Relative accuracy of spatial predictive models for lynx Lynx canadensis derived using logistic regression-AIC, multiple criteria evaluation and Bayesian approaches
Author(s) -
Hejun Kang,
Shelley M. Alexander
Publication year - 2009
Publication title -
current zoology/environmental epigenetics/current zoology
Language(s) - English
Resource type - Journals
SCImago Journal Rank - 0.971
H-Index - 38
eISSN - 2058-5888
pISSN - 1674-5507
DOI - 10.1093/czoolo/55.1.28
Subject(s) - akaike information criterion , statistics , logistic regression , bayesian probability , regression , confidence interval , econometrics , mathematics , geography , computer science
We compared probability surfaces derived using one set of environmental variables in three Geographic Information Systems (GIS) -based approaches: logistic regression and Akaike’s Information Criterion (AIC), Multiple Criteria Evaluation (MCE), and Bayesian Analysis (specifically Dempster-Shafer theory).
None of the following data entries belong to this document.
(** [glob.glob(os.path.join(dir_name, pattern))] and
    [fits.open(path)[0].header[keyword]], as the file system and the FITS
    reader answer them. *)
Variable glob : string -> string -> list string.
Variable header : string -> string -> result Z.

(** Lines 48-50. *)
Definition file_names (self : t) : list string :=
  glob (dir_name self) (pattern self).

(** Lines 52-59: the limits are read from the first file on the first
    call and kept in [_limits]. *)
Definition limits (self : t) : result (Z * Z) * t :=
  match _limits self with
  | Some l => (Ok l, self)
  | None =>
    match Py.index (file_names self) 0 with
    | Raise e => (Raise e, self)
    | Ok first =>
      match header first "NAXIS1" with
      | Raise e => (Raise e, self)
      | Ok xmax =>
        match header first "NAXIS2" with
        | Raise e => (Raise e, self)
        | Ok ymax =>
          (Ok (xmax, ymax), mk (dir_name self) (pattern self) (Some (xmax, ymax)))
        end
      end
    end
  end.

End Collaborators.

End Stack.

(** ** Concrete sessions *)

Module Scenario.

Import DisplayManager.
Local Open Scope list_scope.
Local Open Scope string_scope.
Local Open Scope Z_scope.

Definition file_names : list string := ["a.fits"].

(** The sections of a 256 x 256 image, as line 220 builds them. *)
Definition secs : list tile :=
  [(1, 129, 1, 129); (1, 129, 129, 257); (129, 257, 1, 129);
   (129, 257, 129, 257)].

Definition press (k : string) (x y : float) : response := mkResponse k x y.

(** The program started on the image [a.fits] (256 x 256) with the given
    files on disk, then [b] pressed once: the first section is shown in
    frame 1 and blink is off. *)
Definition ready (files : gmap string string) : state :=
  let s := snd (Main.startup (256, 256) file_names (initial files)) in
  snd (Main.run secs file_names [press "b" 0 0] s).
We used lynx Lynx canadensis as our focal species, and developed our environment relationship model using track data collected in Banff National Park, Alberta, Canada, during winters from 1997 to 2000. The accuracy of the three spatial models were compared using a contingency table method. We determined the percentage of cases in which both presence and absence points were correctly classified (overall accuracy), the failure to predict a species where it occurred (omission error) and the prediction of presence where there was absence (commission error). Our overall accuracy showed the logistic regression approach was the most accurate (74.51%). The multiple criteria evaluation was intermediate (39.22%), while the Dempster-Shafer (D-S) theory model was the poorest (29.90%). However, omission and commission error tell us a different story: logistic regression had the lowest commission error, while D-S theory produced the lowest omission error. Our results provide evidence that habitat modellers should evaluate all three error measures when ascribing confidence in their model. We suggest that for our study area at least, the logistic regression model is optimal. However, where sample size is small or the species is very rare, it may also be useful to explore and/or use a more ecologically cautious modelling approach (e.g. Dempster-Shafer) that would over-predict, protect more sites, and thereby minimize the risk of missing critical habitat in conservation plans.